Stored items:

(* ===== verification/Measure.v ===== *)
(** * Generation, measurement and collection of programs

    File names, the dump of random programs, the generation of programs by the
    model, the division of the measurements over devices, and the collection of
    the measured records.
    Sources: src/gen/{common,dump_programs,gen_state,measure_programs,
    run_measure,postprocess}.py. *)

From S2P Require Import Prelude PyFloat PyText.

(** ** File names (common.py) *)

(** [clean_name] of the string form of its argument. *)
Definition clean_name (x : string) : string :=
  let x := str_replace " " "" x in
  let x := str_replace (String dquote EmptyString) "" x in
  str_replace (String squote EmptyString) "" x.

(** [str((workload_key, kind))]. *)
Definition task_key (workload_key kind : string) : string :=
  "(" +:+ repr_str workload_key +:+ ", " +:+ repr_str kind +:+ ")".

(** The loop of [register_data_path]: the last model stays when none matches. *)
Fixpoint find_model (model_list : list string) (model target_str : string) : string :=
  match model_list with
  | [] => model
  | m :: l => if str_contains m target_str then m else find_model l m target_str
  end.

Definition register_data_path (target_str : string) : py string :=
  let model := find_model ["i7"; "v100"; "a100"; "2080"; "None"] "None" target_str in
  let? _ := pyassert (bool_decide (model ≠ "None")) in Ret model.

Definition get_to_measure_filename (model : option string) (workload_key kind : string) : py string :=
  match model with
  | None => Raise AssertionError
  | Some m => Ret ("dataset/to_measure_programs/" +:+ m +:+ "/" +:+ clean_name (task_key workload_key kind)
                   +:+ ".json")
  end.

Definition get_measure_record_filename (model : option string) (workload_key kind : string) : py string :=
  match model with
  | None => Raise AssertionError
  | Some m => Ret ("dataset/measure_records/" +:+ m +:+ "/" +:+ clean_name (task_key workload_key kind)
                   +:+ ".json")
  end.

(** ** Random programs (dump_programs.py) *)

Section Dump.
(** The populations the search policy samples, round by round, and the string
    form of a state. *)
Context {State : Type} (population : nat → list State) (str : State → string).

(** The loop over a population: the set of string forms, and the states. *)
Fixpoint add_unique (states : list State) (all : list string * list State) : list string * list State :=
  match states with
  | [] => all
  | s :: states' =>
      let '(strs, l) := all in
      add_unique states' (if bool_decide (str s ∈ strs) then all else (strs ++ [str s], l ++ [s]))
  end.

(** The [while] loop of [dump_program], from round [n] on; the result is the
    list of states and the number of rounds. *)
Fixpoint dump_loop (fuel : nat) (size max_retry_iter retry_ct : Z) (n : nat)
    (all : list string * list State) : py (list State * nat) :=
  if bool_decide (zlen all.2 < size ∧ retry_ct < max_retry_iter)%Z then
    match fuel with
    | O => Raise RecursionError
    | S fuel' =>
        let ct_before := zlen all.2 in
        let all := add_unique (population n) all in
        if bool_decide (size ≤ zlen all.2)%Z then Ret (all.2, S n) else
        let retry_ct := if bool_decide (ct_before = zlen all.2)%Z then (retry_ct + 1)%Z else 0%Z in
        dump_loop fuel' size max_retry_iter retry_ct (S n) all
    end
  else Ret (all.2, n).

(** [dump_program]: the states written to the file, unless it exists. *)
Definition dump_program (fuel : nat) (exists_ : bool) (size max_retry_iter : Z) :
    py (option (list State)) :=
  if exists_ then Ret None
  else let? (l, _) := dump_loop fuel size max_retry_iter 0 0 ([], []) in Ret (Some l).
End Dump.

(** ** Equal parts (gen_state.py, run_measure.py) *)

(** [math.ceil(a / b)] of list lengths. *)
Definition ceil_div (a b : Z) : py Z :=
  if bool_decide (b = 0)%Z then Raise ZeroDivisionError else Ret (- ((- a) `div` b))%Z.

(** [l[i*n : (i+1)*n]] for each part [i]. *)
Definition parts {A} (n_part : Z) (l : list A) : py (list (list A)) :=
  let? part_len := ceil_div (zlen l) n_part in
  Ret ((λ i, pyslice l (i * part_len) ((i + 1) * part_len)) <$> range 0 n_part)%Z.

(** ** Programs from the model (gen_state.py) *)

Section Generate.
(** The states the policy generates with the model in a round, their JSON form,
    the measured programs, the error numbers of the builder, and
    [random.sample]. *)
Context {State : Type} (gen_states : nat → list State) (to_json : State → string)
  (check_measured : string → bool) (build : list State → list Z)
  (sample : list State → Z → list State).

(** The loop over the generated states: the new programs of the round. *)
Fixpoint new_inputs (allow_repeat : bool) (states : list State) (input_set : list string)
    (tmp : list State) : list string * list State :=
  match states with
  | [] => (input_set, tmp)
  | s :: states' =>
      let i_str := to_json s in
      if bool_decide (i_str ∈ input_set) then new_inputs allow_repeat states' input_set tmp
      else if negb allow_repeat && check_measured i_str then new_inputs allow_repeat states' input_set tmp
      else new_inputs allow_repeat states' (input_set ++ [i_str]) (tmp ++ [s])
  end.

(** The programs that build. *)
Definition built (is_build : bool) (tmp : list State) : list State :=
  if is_build then (filter (λ p, p.1 = 0%Z) (zip (build tmp) tmp)).*2 else tmp.

(** The [while retry_i < 5] loop; [retries] rounds are left. *)
Fixpoint gen_loop (retries : nat) (n : nat) (allow_repeat is_build : bool) (keep_cnt : Z)
    (input_set : list string) (measure_inputs : list State) : list State :=
  match retries with
  | O => measure_inputs
  | S retries' =>
      let '(input_set, tmp) := new_inputs allow_repeat (gen_states n) input_set [] in
      let measure_inputs := measure_inputs ++ built is_build tmp in
      if bool_decide (keep_cnt ≤ zlen measure_inputs)%Z then measure_inputs
      else gen_loop retries' (S n) allow_repeat is_build keep_cnt input_set measure_inputs
  end.

(** What [worker] saves for a workload; unpacking the empty sample raises. *)
Definition worker (allow_repeat is_build : bool) (keep_cnt : Z) : py (list State) :=
  let measure_inputs := gen_loop 5 0 allow_repeat is_build keep_cnt [] [] in
  if bool_decide (keep_cnt < zlen measure_inputs)%Z then
    if bool_decide (keep_cnt ≤ 0)%Z then Raise ValueError
    else Ret (sample measure_inputs keep_cnt)
  else Ret measure_inputs.
End Generate.

(** The grouping of the sketches by workload in [main], in order of first
    occurrence. *)
Definition group_add {A} (key : A → string) (d : list (string * list A)) (x : A) : list (string * list A) :=
  od_set d (key x) (default [] (od_get d (key x)) ++ [x]).

Definition group_by {A} (key : A → string) (l : list A) : list (string * list A) :=
  foldl (group_add key) [] l.

(** The share of every GPU. *)
Definition gpu_shares {A} (key : A → string) (num_gpus : Z) (inputs : list A) :
    py (list (list (string * list A))) := parts num_gpus (group_by key inputs).

(** ** Measurement (measure_programs.py) *)

(** The [repeat] of the LLVM measurer, by the flop count of the task. *)
Definition measure_repeat (flop_ct : flt) : Z :=
  if fleb (f_of_Z 2416443392) flop_ct then 4
  else if fleb (f_of_Z 834928640) flop_ct then 6
  else if fleb flop_ct (f_of_Z 2097152) then 10
  else 8.

(** [remeasure_file]: the batches given to the measurer. *)
Definition batches {A} (batch_size : Z) (inputs : list A) : py (list (list A)) :=
  if bool_decide (batch_size = 0)%Z then Raise ValueError
  else if bool_decide (batch_size < 0)%Z then Ret []
  else Ret ((λ i, pyslice inputs i (Z.min (zlen inputs) (i + batch_size))) <$>
            range_step 0 (zlen inputs) batch_size).

Section Measuring.
(** [json.loads], [json.dumps], the input of a record line and its workload
    key, and the record lines a measured batch adds to the log. *)
Context {Input : Type} (loads : string → py json) (dumps : json → string)
  (record_input : string → py Input) (workload_key : Input → string)
  (measure : list Input → list string).

(** [json.dumps(json.loads(line)['i'])]. *)
Definition input_str (line : string) : py string :=
  let? j := loads line in let? i := jkey "i" j in Ret (dumps i).

(** The lines that are not in the set of measured programs. *)
Fixpoint to_measure (measured : list string) (lines : list string) : py (list string) :=
  match lines with
  | [] => Ret []
  | line :: lines' =>
      if decide (line = "") then to_measure measured lines' else
      let? inp_str := input_str line in
      let? rest := to_measure measured lines' in
      Ret (if bool_decide (inp_str ∈ measured) then rest else line :: rest)
  end.

(** [main]; the state is the content of the measured file, which is emptied
    after its programs have been noted, before the new ones are selected. *)
Definition measure_main (batch_size : Z) (to_measure_content : string) : ST (option string) unit :=
  let! measured_content := sget in
  let! measured := slift (match measured_content with
                          | None => Ret []
                          | Some c => pymap input_str (read_lines c)
                          end) in
  let! _ := sput (Some "") in
  let! lines := slift (to_measure measured (read_lines to_measure_content)) in
  let! inputs := slift (pymap record_input lines) in
  sfor (group_by workload_key inputs) (λ '(_, records),
    let! bs := slift (batches batch_size records) in
    sfor bs (λ batch, smod (λ c, Some (default "" c +:+ write_lines (measure batch))))).
End Measuring.

(** ** Measuring in parts (run_measure.py) *)

Definition n_part : Z := 6.

(** [s[:-n]]. *)
Definition drop_last (n : nat) (s : string) : string := String.substring 0 (String.length s - n) s.

(** [f'{file}_part_{i}']. *)
Definition part_name (file : string) (i : Z) : string := file +:+ "_part_" +:+ pretty i.

(** The part files [divide_worker] writes for the lines of a file. *)
Definition divide (file : string) (lines : list string) : py (list (string * list string)) :=
  let? ps := parts n_part lines in
  Ret (zip (part_name file <$> range 0 n_part) ps).

(** The files of [measure_data/measured_part], and those of
    [measure_data/measured]. *)
Record measured_dirs := mkDirs {
  measured_part : list (string * list string);
  measured : list (string * list string)
}.

(** The part files next to [part_0]. *)
Definition merge_files (part_0 : string) : list string :=
  part_0 :: ((λ i, drop_last 1 part_0 +:+ pretty i) <$> range 1 n_part).

(** The body of the loop of [merge_worker]; [listing] is what [glob] returned
    at the start of the round. *)
Definition merge_file (listing : list string) (part_0 : string) : ST measured_dirs unit :=
  if str_contains "_part_0" part_0 then
    let files := merge_files part_0 in
    if forallb (λ f, bool_decide (f ∈ listing)) (tail files) then
      let! d := sget in
      let! lines := slift (pymap (λ f, match od_get (measured_part d) f with
                                       | Some l => Ret l
                                       | None => Raise IOError
                                       end) files) in
      let measured_file := basename (drop_last 7 part_0) in
      sput (mkDirs (foldl od_del (measured_part d) files)
                   (od_set (measured d) measured_file (concat lines)))
    else sret tt
  else sret tt.

(** One round of [merge_worker]. *)
Definition merge_worker : ST measured_dirs unit :=
  let! d := sget in
  let listing := od_keys (measured_part d) in
  sfor listing (merge_file listing).

(** ** Collection of the records (postprocess.py) *)

Section Postprocess.
Context (loads : string → py json) (dumps : json → string).

(** The workload key and the program of a line. *)
Definition line_program (line : string) : py (string * string) :=
  let? json_line := loads line in
  let? i := jkey "i" json_line in
  let? i0 := jidx 0 i in
  let? w := jidx 0 i0 in
  let? workload_key := as_string w in
  Ret (workload_key, dumps i).

(** [record_dic] and [measured_record_set]. *)
Abbreviation collected := (list (string * list string) * list string)%type.

Definition collect_line (line : string) (acc : collected) : py collected :=
  let '(record_dic, measured_record_set) := acc in
  let? (workload_key, i_str) := line_program line in
  let record_dic := if od_mem record_dic workload_key then record_dic
                    else od_set record_dic workload_key [] in
  Ret (if bool_decide (i_str ∈ measured_record_set) then (record_dic, measured_record_set)
       else (od_set record_dic workload_key (default [] (od_get record_dic workload_key) ++ [line]),
             measured_record_set ++ [i_str])).

Fixpoint collect (lines : list string) (acc : collected) : py collected :=
  match lines with
  | [] => Ret acc
  | line :: lines' => let? acc := collect_line line acc in collect lines' acc
  end.

(** [main]: the files of the records folder, emptied before, and the set saved
    for [check_measured]; [files] are the contents of the tuning files. *)
Definition postprocess (model kind : string) (files : list string) :
    py (list (string * string) * list string) :=
  let? (record_dic, measured_record_set) := collect (concat (read_lines <$> files)) ([], []) in
  let? folder := pymap (λ '(workload_key, lines),
    let? filename := get_measure_record_filename (Some model) workload_key kind in
    Ret (filename, write_lines lines)) record_dic in
  Ret (foldl (λ fs '(f, c), od_set fs f c) [] folder, measured_record_set).

(** [check_measured]; [saved] is the content of the saved file, and the state
    is the global [measured_pkl], which is loaded once. *)
Definition check_measured (saved : option (list string)) (i_str : string) :
    ST (option (list string)) bool :=
  let! measured_pkl := sget in
  match measured_pkl with
  | Some s => sret (bool_decide (i_str ∈ s))
  | None =>
      match saved with
      | None => sraise IOError
      | Some s => let! _ := sput (Some s) in sret (bool_decide (i_str ∈ s))
      end
  end.
End Postprocess.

WHAT YOU WILL DO: Return, word for word, the lines of the data above from the line with "input_str (read_lines c)" through the line with "let measured_file := basename", inclusive.

OUTPUT FOR THIS TASK:
                          | Some c => pymap input_str (read_lines c)
                          end) in
  let! _ := sput (Some "") in
  let! lines := slift (to_measure measured (read_lines to_measure_content)) in
  let! inputs := slift (pymap record_input lines) in
  sfor (group_by workload_key inputs) (λ '(_, records),
    let! bs := slift (batches batch_size records) in
    sfor bs (λ batch, smod (λ c, Some (default "" c +:+ write_lines (measure batch))))).
End Measuring.

(** ** Measuring in parts (run_measure.py) *)

Definition n_part : Z := 6.

(** [s[:-n]]. *)
Definition drop_last (n : nat) (s : string) : string := String.substring 0 (String.length s - n) s.

(** [f'{file}_part_{i}']. *)
Definition part_name (file : string) (i : Z) : string := file +:+ "_part_" +:+ pretty i.

(** The part files [divide_worker] writes for the lines of a file. *)
Definition divide (file : string) (lines : list string) : py (list (string * list string)) :=
  let? ps := parts n_part lines in
  Ret (zip (part_name file <$> range 0 n_part) ps).

(** The files of [measure_data/measured_part], and those of
    [measure_data/measured]. *)
Record measured_dirs := mkDirs {
  measured_part : list (string * list string);
  measured : list (string * list string)
}.

(** The part files next to [part_0]. *)
Definition merge_files (part_0 : string) : list string :=
  part_0 :: ((λ i, drop_last 1 part_0 +:+ pretty i) <$> range 1 n_part).

(** The body of the loop of [merge_worker]; [listing] is what [glob] returned
    at the start of the round. *)
Definition merge_file (listing : list string) (part_0 : string) : ST measured_dirs unit :=
  if str_contains "_part_0" part_0 then
    let files := merge_files part_0 in
    if forallb (λ f, bool_decide (f ∈ listing)) (tail files) then
      let! d := sget in
      let! lines := slift (pymap (λ f, match od_get (measured_part d) f with
                                       | Some l => Ret l
                                       | None => Raise IOError
                                       end) files) in
      let measured_file := basename (drop_last 7 part_0) in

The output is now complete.